> Work instruction: Go through the listing below and count each line with the word "readPkgUp" in it; return only the count.

(Information shown Opens)

(** X3: [remove_phone] never raises. It drops one phone with the given
    value when the record has one (the number of phones with that value goes
    down by one, the numbers of the others stay, the order is kept) and
    leaves the record as it was when it has none; name and birthday are
    untouched. *)
Theorem remove_phone_spec phone self :
  exists self',
    remove_phone phone self = (self', Ok tt)
    /\ name self' = name self /\ birthday self' = birthday self
    /\ (forall v, count_phone v (phones self')
          = (count_phone v (phones self)
             - (if pystr_eqb phone v
                then match find_phone phone self with
                     | Some _ => 1
                     | None => 0
                     end
                else 0))%nat)
    /\ (find_phone phone self = None -> self' = self)
    /\ sublist (phones self') (phones self).
Proof.
  unfold remove_phone, find_phone.
  destruct (find_phone_in phone (phones self)) as [ph |] eqn:E.
  - destruct (find_phone_in_Some _ _ _ E) as (l1 & l2 & Hl & Hv & _ & Hr).
    eexists. split; [done |]. simpl. rewrite Hv.
    repeat split; try done.
    + intros v. rewrite count_phone_remove. by rewrite E.
    + rewrite Hr, Hl. apply sublist_app; [done |]. by apply sublist_cons.
  - exists self. repeat split; try done.
    intros v. destruct (pystr_eqb phone v); lia.
Qed.

(** ** Validated fields *)

Section Fields.
(** The live condition [x] once its negation, rewritten where it stands,
    reads [negated']. *)
Definition unnegateInPlace (x negated' : expr) : expr :=
  match x with
  | UnaryExpression op _ p =>
      if String.eqb op "!" then UnaryExpression op negated' p
      else argumentOf negated' x
  | BinaryExpression op _ _ =>
      match negateOperator op with
      | Some _ => x
      | None => argumentOf negated' x
      end
  | LogicalExpression op _ _ =>
      if String.eqb op "&&" || String.eqb op "||" then x
      else argumentOf negated' x
  | _ => argumentOf negated' x
  end.

(** [path.node] as [convertOptionalChaining(j, path)] leaves it.  With a
    not-null test the tree is the negated one, whose deepest false branch holds
    the negation of the condition of the deepest true branch. *)
Definition convertInPlace (sp : expr -> expr) (expression : expr) : expr :=
  let _decisionTree :=
    makeDecisionTreeWithConditionSplitting (makeDecisionTree expression) in
  if isNotNullBinary (condition _decisionTree) then
    updateTrueLeaf
      (fun x => unnegateInPlace x
                  (constructInPlace sp (negateDecisionTree _decisionTree) Flag0
                     (negateCondition x)))
      expression
  else
    updateFalseLeaf (constructInPlace sp _decisionTree Flag0) expression.

(** ** Nullish-coalescing chain analyzer *)

Record PropertyInfo : Type := mkProperty {
  propertyName : string;
  computed : bool
}.

Record VarAssignment : Type := mkVar {
  varName : string;
  parent : option string;
  source : expr;
  properties : list PropertyInfo
}.

(** A JavaScript [Map<string, VarAssignment>]: keys are kept in insertion
    order, and setting a present key keeps its place. *)
Definition VarMap : Type := list (string * VarAssignment).

Fixpoint mapGet (m : VarMap) (k : string) : option VarAssignment :=
  match m with
  | [] => None
  | (k', v) :: m' => if String.eqb k' k then Some v else mapGet m' k
  end.

Definition mapHas (m : VarMap) (k : string) : bool :=
  match mapGet m k with Some _ => true | None => false end.

Fixpoint mapSet (m : VarMap) (k : string) (v : VarAssignment) : VarMap :=
  match m with
  | [] => [(k, v)]
  | (k', v') :: m' =>
      if String.eqb k' k then (k, v) :: m' else (k', v') :: mapSet m' k v
  end.

(** Truthiness of a [string | null]. *)
Definition truthy (s : option string) : bool :=
  match s with
  | Some s => negb (String.eqb s "")
  | None => false
  end.

Definition isIdentStart (c : ascii) : bool :=
  let n := nat_of_ascii c in
  ((65 <=? n) && (n <=? 90) || (97 <=? n) && (n <=? 122)
   || (n =? 95) || (n =? 36))%nat.

Definition isIdentPart (c : ascii) : bool :=
  let n := nat_of_ascii c in
  (isIdentStart c || (48 <=? n) && (n <=? 57))%nat.

Fixpoint allChars (p : ascii -> bool) (s : string) : bool :=
  match s with
  | EmptyString => true
  | String c s' => p c && allChars p s'
  end.

(** [/^[a-zA-Z_$][a-zA-Z0-9_$]*$/.test(str)]. *)
Definition isValidIdentifier (str : string) : bool :=
  match str with
  | EmptyString => false
  | String c s' => isIdentStart c && allChars isIdentPart s'
  end.

Fixpoint extractLogicalOrConditions (e : expr) : list expr :=
  match e with
  | LogicalExpression op l r =>
      if String.eqb op "||"
      then extractLogicalOrConditions l ++ extractLogicalOrConditions r
      else [e]
  | _ => [e]
  end.

Definition isComparisonOperator (op : string) : bool :=
  String.eqb op "==" || String.eqb op "===" || String.eqb op "!="
  || String.eqb op "!==".

(** The test that lets a binary condition through the [continue] of
    [analyzeConditions]. *)
Definition isNullishCheck (op : string) (l r : expr) : bool :=
  isComparisonOperator op
  && (isNull l || isNull r || isUndefined l || isUndefined r).

Section Analyzer.

(** [j(property).toSource()], the printer of the AST library. *)
Variable toSource : expr -> string.

Definition propertyNameOf (property : expr) : string :=
  match property with
  | Identifier n => n
  | _ => toSource property
  end.

Definition rootEntry (name : string) (e : expr) : VarAssignment :=
  mkVar name None e [].

(** One iteration of the loop of [analyzeConditions]. *)
Definition analyzeCondition (st : option string * VarMap) (condition : expr)
  : option string * VarMap :=
  match condition with
  | BinaryExpression operator l r =>
      if negb (isNullishCheck operator l r) then st
      else
        let e := if isNull l || isUndefined l then r else l in
        (* direct variable check *)
        let st1 :=
          match e with
          | Identifier name =>
              if negb (truthy (fst st))
              then (Some name, mapSet (snd st) name (rootEntry name e))
              else st
          | _ => st
          end in
        (* property assignment *)
        match e with
        | AssignmentExpression _ (Identifier assignedVar) sourceExpr =>
            match sourceExpr with
            | MemberExpression objExpr property comp
            | OptionalMemberExpression objExpr property comp =>
                let parentVar := identifierName objExpr in
                let st2 :=
                  match parentVar with
                  | Some p =>
                      if negb (truthy (fst st1)) && negb (mapHas (snd st1) p)
                      then (Some p, mapSet (snd st1) p (rootEntry p objExpr))
                      else st1
                  | None => st1
                  end in
                (fst st2,
                 mapSet (snd st2) assignedVar
                   (mkVar assignedVar parentVar sourceExpr
                      [mkProperty (propertyNameOf property) comp]))
            | _ => st1
            end
        | _ => st1
        end
  | _ => st
  end.

Definition analyzeConditions (conditions : list expr) : option string * VarMap :=
  fold_left analyzeCondition conditions (None, []).

(** [varInfo.properties.forEach(prop => propertyChain.unshift(prop))]. *)
Definition unshiftAll (props chain : list PropertyInfo) : list PropertyInfo :=
  fold_left (fun acc p => p :: acc) props chain.

(** The [while (currentVar && varMap.has(currentVar))] loop; [None] when
    the fuel runs out before the loop exits. *)
Fixpoint traceBack (fuel : nat) (varMap : VarMap) (currentVar : string)
    (chain : list PropertyInfo) : option (list PropertyInfo) :=
  match fuel with
  | O => None
  | S fuel' =>
      if negb (String.eqb currentVar "") then
        match mapGet varMap currentVar with
        | Some varInfo =>
            traceBack fuel' varMap (default "" (parent varInfo))
              (unshiftAll (properties varInfo) chain)
        | None => Some chain
        end
      else Some chain
  end.

Definition propertyNode (p : PropertyInfo) : expr :=
  if computed p || negb (isValidIdentifier (propertyName p))
  then Literal (propertyName p)
  else Identifier (propertyName p).

Definition buildChainExpression (rootVar : string) (chain : list PropertyInfo) : expr :=
  fold_left (fun e p => OptionalMemberExpression e (propertyNode p) (computed p))
    chain (Identifier rootVar).

(** [buildOptionalChain]; the outer [None] is an exhausted fuel. *)
Definition buildOptionalChain (fuel : nat) (rootVar : string) (varMap : VarMap)
    (finalAccess : expr) : option (option expr) :=
  let propertyChain :=
    match finalAccess with
    | MemberExpression (Identifier obj) prop comp
    | OptionalMemberExpression (Identifier obj) prop comp =>
        if mapHas varMap obj
        then traceBack fuel varMap obj [mkProperty (propertyNameOf prop) comp]
        else Some []
    | _ => Some []
    end in
  match propertyChain with
  | None => None
  | Some [] => Some None
  | Some chain => Some (Some (buildChainExpression rootVar chain))
  end.
(** The requester and the dependency path of a module, as line 56 reads
    them. *)
Definition requesterPath (moduleData : ModuleData) : option string :=
  match issuer moduleData with
  | Some iss => issuer_resource iss
  | None => None
  end.

Definition dependencyPath (moduleData : ModuleData) : option string :=
  resource moduleData.

(** A module that passes the filter and whose two lookups both return a
    descriptor: the two descriptors that reach line 74. *)
Definition resolved_edge (moduleData : ModuleData) : option (Package * Package) :=
  match filterModule moduleData with
  | None => None
  | Some (requester, dependency) =>
      match readPkgUp requester, readPkgUp dependency with
      | Ok (Some requesterPkg), Ok (Some dependencyPkg) =>
          Some (package requesterPkg, package dependencyPkg)
      | _, _ => None
      end
  end.

(** A lookup that throws or finds no descriptor. *)
Definition lookup_fails (cwd : string) : Prop :=
  (exists err, readPkgUp cwd = Throw err) \/ readPkgUp cwd = Ok None.

(** The resolved edges whose dependency identity is not in [seen] and was
    not the dependency identity of an earlier resolved edge, each with the
    requester identity and the dependency descriptor. *)
Fixpoint first_sights (modules : list ModuleData) (seen : list (option string))
  : list (option string * Package) :=
  match modules with
  | [] => []
  | moduleData :: modules' =>
      match resolved_edge moduleData with
      | Some (requesterPackage, dependencyPackage) =>
          if includes seen (toPackageURL dependencyPackage)
          then first_sights modules' seen
          else (toPackageURL requesterPackage, dependencyPackage)
                 :: first_sights modules' (seen ++ [toPackageURL dependencyPackage])
      | None => first_sights modules' seen
      end
  end.

(** The constructor accepts the dependency descriptor of every resolved
    module of the list. *)
Definition accepts_all (modules : list ModuleData) : Prop :=
  forall m rp dp, m ∈ modules -> resolved_edge m = Some (rp, dp) ->
    exists ref, Component_constructor dp = Ok ref.

End Generator.

(** ** The relation set of a state

    A holder [a] of [bom.dependencies] that lists [d] in its
    [_dependencies] records the relation [ref a -> ref d]. *)
Definition holder_ref (h : list Dependency) (a : addr) : option string :=
  match h !! a with
  | Some d => _ref d
  | None => None
  end.

Definition holder_links (h : list Dependency) (a : addr) : list addr :=
  match h !! a with
  | Some d => match _dependencies d with Some ds => ds | None => [] end
  | None => []
  end.

Definition relations (st : State) : list (option string * option string) :=
  flat_map
    (fun a => map (fun d => (holder_ref (heap st) a, holder_ref (heap st) d))
                  (holder_links (heap st) a))
    (dependencies (bom st)).

(** The canonical identities of the components of a bom. *)
Definition component_identities
    (purl : string -> option string -> string -> option string -> string)
    (b : Bom) : list (option string) :=
  map (fun c => toPackageURL purl (component_pkg c)) (components b).

(** A module that lines 52-61 skip: a path is missing or empty, or the
    requester path starts with one of the two markers. *)
Definition skipped_edge (moduleData : ModuleData) : Prop :=
  truthy_str (requesterPath moduleData) = false
  \/ truthy_str (dependencyPath moduleData) = false
  \/ exists requester, requesterPath moduleData = Some requester
       /\ (String.prefix "ignored" requester = true
           \/ String.prefix "external" requester = true).

(** How many entries of a list are the identity [x], and how many are the
    relation [a -> b]. *)
Fixpoint count_identity (x : option string) (l : list (option string)) : nat :=
  match l with
  | [] => 0
  | y :: l' => (if ref_eqb y x then 1 else 0) + count_identity x l'
  end.


(** Two states with the same graph: they may differ in the console. *)
Definition same_graph (st st' : State) : Prop :=
  bom st = bom st' /\ heap st = heap st' /\ bomRefLookup st = bomRefLookup st'.

(** Two runs with the same outcome: both return, with the same graph, or
    both throw the same error. *)
Definition same_outcome (r r' : result State) : Prop :=
  match r, r' with
  | Ok st, Ok st' => same_graph st st'
  | Throw e, Throw e' => e = e'
  | _, _ => False
  end.

(** Every address stored in the bom or in a holder is allocated. *)
Definition heap_closed (st : State) : Prop :=
  Forall (fun a => a < length (heap st)) (dependencies (bom st))
  /\ Forall (fun d => Forall (fun a => a < length (heap st))
                        (match _dependencies d with Some ds => ds | None => [] end))
            (heap st).

(** ** findRoots (lines 169-189) *)

(** [s.includes(sub)]: [sub] occurs somewhere in [s]. *)
Fixpoint String_includes (s sub : string) : bool :=
  String.prefix sub s
  || match s with
     | EmptyString => false
     | String _ s' => String_includes s' sub
     end.

(** Modelled from the spec: the classes of the dependency tree, which
    [findRoots] receives and which the source file does not define. A
    node tracks its [requiredBy] list and its originating [locations],
    and [setRootPackage] marks it. Nodes are objects shared between the
    lookup and the roots, so they live in the heap [nodes]. *)
Record DependencyNode : Type := {
  requiredBy : list addr;
  locations : list string;
  rootPackage : bool
}.

(** Modelled from the spec: the tree, a lookup keyed by name, then by
    version, to a node, and the roots that [addRoot] collects. An object
    used as a map is the list of its entries in the order [Object.keys]
    enumerates them. *)
Record DependencyTree : Type := {
  lookupMap : list (string * list (string * addr));
  nodes : list DependencyNode;
  roots : list addr
}.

(Information shown Closes)

> Worked solution: 2